(PROVIDED DATA Opens)
(** X13. A cycle writes the cache only with what it shows: when the stored
    item changes, the new record is stamped with the time of the settlement,
    the hook is live, and the record holds the series the hook now exposes
    and its current price, both as [JSON.stringify] writes them (a price
    that is [NaN] or infinite as [null]); the series stored is never empty.
    The one exception is the price when no provider yields one and the
    chart ends in the empty string: the hook keeps the current price it
    had, and the record holds a price of [null]. *)
Theorem cache_record_matches_display (LocalTZA : Z -> Z) (enc : string -> string)
    (coin : string) (days : Z) (net : network) (now : Z) (w : world) :
  let w' := settle LocalTZA enc coin days net now w in
  content (storage w') = content (storage w) \/
  exists r,
    content (storage w') = Some (Json r) /\
    Cache.timestamp r = now /\
    Cache.priceData (Cache.data r) = map JSON_point (priceData (hook w')) /\
    map month (Cache.priceData (Cache.data r)) = map month (priceData (hook w')) /\
    Cache.priceData (Cache.data r) <> [] /\
    isLive (hook w') = true /\
    (Some (Cache.currentPrice (Cache.data r)) =
       option_map JSON_price (currentPrice (hook w')) \/
     (settledValue (snd (fetchCurrentPrice enc coin net)) = None /\
      (exists prices,
         settledValue (snd (fetchHistoricalData enc coin days net)) = Some prices /\
         Array_last prices = Some EmptyText) /\
      currentPrice (hook w') = currentPrice (hook w) /\
      Cache.currentPrice (Cache.data r) =
        {| CurrentPrice.price := Null;
           CurrentPrice.change24h := None;
           CurrentPrice.source := None |})).
Proof.
  intros w'.
  destruct (resume_shape LocalTZA
              (snd (fetchCurrentPrice enc coin net))
              (snd (fetchHistoricalData enc coin days net)) now w)
    as (_ & Hp & _ & Hst & _).
  destruct Hst as [E|(r & E & Ht & Hd & Hl & Hc)]; [left; exact E|].
  right. exists r. unfold w', settle.
  split; [exact E|]. split; [exact Ht|]. split; [exact Hd|].
  split; [rewrite Hd, map_map; reflexivity|].
  split; [rewrite Hd; apply map_nonempty; exact Hp|].
  split; [exact Hl|].
  destruct Hc as [Hc|((Hv & Hh & Hsame) & Hc)]; [left; exact Hc|].
  right. rewrite Hc. auto.
Qed.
(PROVIDED DATA Closes)
DESCRIPTION OF THE TASK:
Please reproduce the entire listing, exactly as shown.

EXERCISE OUTPUT:
(** X13. A cycle writes the cache only with what it shows: when the stored
    item changes, the new record is stamped with the time of the settlement,
    the hook is live, and the record holds the series the hook now exposes
    and its current price, both as [JSON.stringify] writes them (a price
    that is [NaN] or infinite as [null]); the series stored is never empty.
    The one exception is the price when no provider yields one and the
    chart ends in the empty string: the hook keeps the current price it
    had, and the record holds a price of [null]. *)
Theorem cache_record_matches_display (LocalTZA : Z -> Z) (enc : string -> string)
    (coin : string) (days : Z) (net : network) (now : Z) (w : world) :
  let w' := settle LocalTZA enc coin days net now w in
  content (storage w') = content (storage w) \/
  exists r,
    content (storage w') = Some (Json r) /\
    Cache.timestamp r = now /\
    Cache.priceData (Cache.data r) = map JSON_point (priceData (hook w')) /\
    map month (Cache.priceData (Cache.data r)) = map month (priceData (hook w')) /\
    Cache.priceData (Cache.data r) <> [] /\
    isLive (hook w') = true /\
    (Some (Cache.currentPrice (Cache.data r)) =
       option_map JSON_price (currentPrice (hook w')) \/
     (settledValue (snd (fetchCurrentPrice enc coin net)) = None /\
      (exists prices,
         settledValue (snd (fetchHistoricalData enc coin days net)) = Some prices /\
         Array_last prices = Some EmptyText) /\
      currentPrice (hook w') = currentPrice (hook w) /\
      Cache.currentPrice (Cache.data r) =
        {| CurrentPrice.price := Null;
           CurrentPrice.change24h := None;
           CurrentPrice.source := None |})).
Proof.
  intros w'.
  destruct (resume_shape LocalTZA
              (snd (fetchCurrentPrice enc coin net))
              (snd (fetchHistoricalData enc coin days net)) now w)
    as (_ & Hp & _ & Hst & _).
  destruct Hst as [E|(r & E & Ht & Hd & Hl & Hc)]; [left; exact E|].
  right. exists r. unfold w', settle.
  split; [exact E|]. split; [exact Ht|]. split; [exact Hd|].
  split; [rewrite Hd, map_map; reflexivity|].
  split; [rewrite Hd; apply map_nonempty; exact Hp|].
  split; [exact Hl|].
  destruct Hc as [Hc|((Hv & Hh & Hsame) & Hc)]; [left; exact Hc|].
  right. rewrite Hc. auto.
Qed.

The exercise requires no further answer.